**Task item**
Copy word for word the lines from the start of the records through the line that contains "media type and", both included.

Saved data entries
- Opening Delimiter -
(* ===== verification/GoMime.v ===== *)
(** * More of Go's standard library: strings on runes, mime

    [strings.ToLower] and [strings.TrimSpace], and [mime.ParseMediaType] (the
    media type and whether there was an error; of the parameters only what can
    make it fail), by their documented algorithms.  Library code, nothing of
    the repository. *)

From S2P Require Import Prelude GoNet Utf8.
From Stdlib Require Import ZArith Lia.
From Stdlib Require Import Init.Byte.
From stdpp Require Import strings list.
Open Scope Z_scope.

Section Strings.
Context `{UnicodeTables}.

(** [strings.ToLower]: rune by rune; an invalid byte becomes [RuneError]. *)
Definition bytes_ToLower (s : list byte) : list byte := runes_string (ToLower <$> runes s).
Definition strings_ToLower (s : string) : string := go_string (bytes_ToLower (go_bytes s)).

End Strings.

(** [unicode.IsSpace]. *)
Definition IsSpace (r : Z) : bool :=
  ((9 <=? r) && (r <=? 13)) || (r =? 32) || (r =? 0x85) || (r =? 0xA0) || (r =? 0x1680)
  || ((0x2000 <=? r) && (r <=? 0x200a)) || (r =? 0x2028) || (r =? 0x2029) || (r =? 0x202f)
  || (r =? 0x205f) || (r =? 0x3000).

(** The text cut into the bytes of its runes. *)
Fixpoint rune_chunks (fuel : nat) (s : list byte) : list (Z * list byte) :=
  match fuel, s with
  | S f, _ :: _ => let '(r, w) := DecodeRune s in (r, take w s) :: rune_chunks f (drop w s)
  | _, _ => []
  end.

Fixpoint drop_spaces (l : list (Z * list byte)) : list (Z * list byte) :=
  match l with
  | (r, b) :: l' => if IsSpace r then drop_spaces l' else l
  | [] => []
  end.

(** [strings.TrimLeftFunc(s, unicode.IsSpace)] and [strings.TrimSpace]. *)
Definition TrimLeftSpace (s : list byte) : list byte :=
  concat (snd <$> drop_spaces (rune_chunks (length s) s)).
Definition TrimSpace (s : list byte) : list byte :=
  concat (snd <$> rev (drop_spaces (rev (drop_spaces (rune_chunks (length s) s))))).

(** ** mime *)

Definition isTSpecial (c : byte) : bool :=
  bool_decide (c ∈ [chr "("; chr ")"; chr "<"; chr ">"; chr "@"; chr ","; chr ";"; chr ":";
                    x5c; x22; chr "/"; chr "["; chr "]"; chr "?"; chr "="]).

Definition isTokenChar (c : byte) : bool :=
  (32 <? byte_val c) && (byte_val c <? 127) && negb (isTSpecial c).

(** [consumeToken(v)]: the token and the rest. *)
Fixpoint consumeToken (v : list byte) : list byte * list byte :=
  match v with
  | [] => ([], [])
  | c :: v' =>
      if isTokenChar c then let '(tok, rest) := consumeToken v' in (c :: tok, rest) else ([], v)
  end.

(** The inside of a quoted string, up to the end quote. *)
Fixpoint consumeQuoted (fuel : nat) (v : list byte) : option (list byte * list byte) :=
  match fuel with
  | O => None
  | S fuel =>
      match v with
      | [] => None
      | c :: v' =>
          if bool_decide (c = x22) then Some ([], v')
          else
            match v' with
            | c' :: v'' =>
                if bool_decide (c = x5c) && isTSpecial c' then
                  '(s, rest) ← consumeQuoted fuel v''; Some (c' :: s, rest)
                else if bool_decide (c = x0d) || bool_decide (c = x0a) then None
                else '(s, rest) ← consumeQuoted fuel v'; Some (c :: s, rest)
            | [] => None
            end
      end
  end.

Definition consumeValue (v : list byte) : list byte * list byte :=
  match v with
  | [] => ([], [])
  | c :: v' =>
      if bool_decide (c = x22) then
        match consumeQuoted (length v) v' with
        | Some r => r
        | None => ([], v)
        end
      else consumeToken v
  end.

(** [consumeMediaParam(v)]: the name in lower case and the rest, or nothing. *)
Definition consumeMediaParam `{UnicodeTables} (v : list byte) : option (list byte * list byte) :=
  match TrimLeftSpace v with
  | c :: rest =>
      if bool_decide (c = chr ";") then
        let '(param, rest) := consumeToken (TrimLeftSpace rest) in
        match bytes_ToLower param, TrimLeftSpace rest with
        | (_ :: _) as param, c :: rest =>
            if bool_decide (c = chr "=") then
              let rest := TrimLeftSpace rest in
              let '(value, rest2) := consumeValue rest in
              if bool_decide (value = []) && bool_decide (rest2 = rest) then None
              else Some (param, rest2)
            else None
        | _, _ => None
        end
      else None
  | [] => None
  end.

(** The loop over the parameters; the result is whether it ends without error.
    [seen] holds the names so far: a name occurring twice is an error, and a
    lone semicolon at the end is not. *)
Fixpoint media_params `{UnicodeTables} (fuel : nat) (seen : list (list byte)) (v : list byte) : bool :=
  match fuel with
  | O => true
  | S fuel =>
      match TrimLeftSpace v with
      | [] => true
      | v =>
          match consumeMediaParam v with
          | None => bool_decide (TrimSpace v = [chr ";"])
          | Some (key, rest) =>
              if bool_decide (key ∈ seen) then false else media_params fuel (key :: seen) rest
          end
      end
  end.

(** [checkMediaTypeDisposition(s)] returns no error. *)
Definition media_type_ok (s : list byte) : bool :=
  let '(typ, rest) := consumeToken s in
  match typ, rest with
  | [], _ => false
  | _, [] => true
  | _, c :: rest =>
      if bool_decide (c = chr "/") then
        let '(subtype, rest) := consumeToken rest in
        bool_decide (subtype <> []) && bool_decide (rest = [])
      else false
  end.

(** [mime.ParseMediaType(v)]: the media type if there is no error. *)
Definition ParseMediaType `{UnicodeTables} (v : string) : option string :=
  let b := go_bytes v in
  let i := default (length b) (byteIndex (chr ";") b) in
  let mediatype := TrimSpace (bytes_ToLower (take i b)) in
  if media_type_ok mediatype && media_params (length b) [] (drop i b)
  then Some (go_string mediatype) else None.

Example ParseMediaType_examples :
  let _ := latin1_tables in
  (ParseMediaType <$> ["application/json"; "Application/JSON; charset=utf-8"; " application/json ;";
    "application/json; charset"; "application/json; a=1; a=2"; "text/html"; ""; "application/json x"]%string) =
  [Some "application/json"; Some "application/json"; Some "application/json"; None; None;
   Some "text/html"; None; None]%string.
Proof. vm_compute. reflexivity. Qed.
- Closing Delimiter -
**Your solution**
(* ===== verification/GoMime.v ===== *)
(** * More of Go's standard library: strings on runes, mime

    [strings.ToLower] and [strings.TrimSpace], and [mime.ParseMediaType] (the
    media type and whether there was an error; of the parameters only what can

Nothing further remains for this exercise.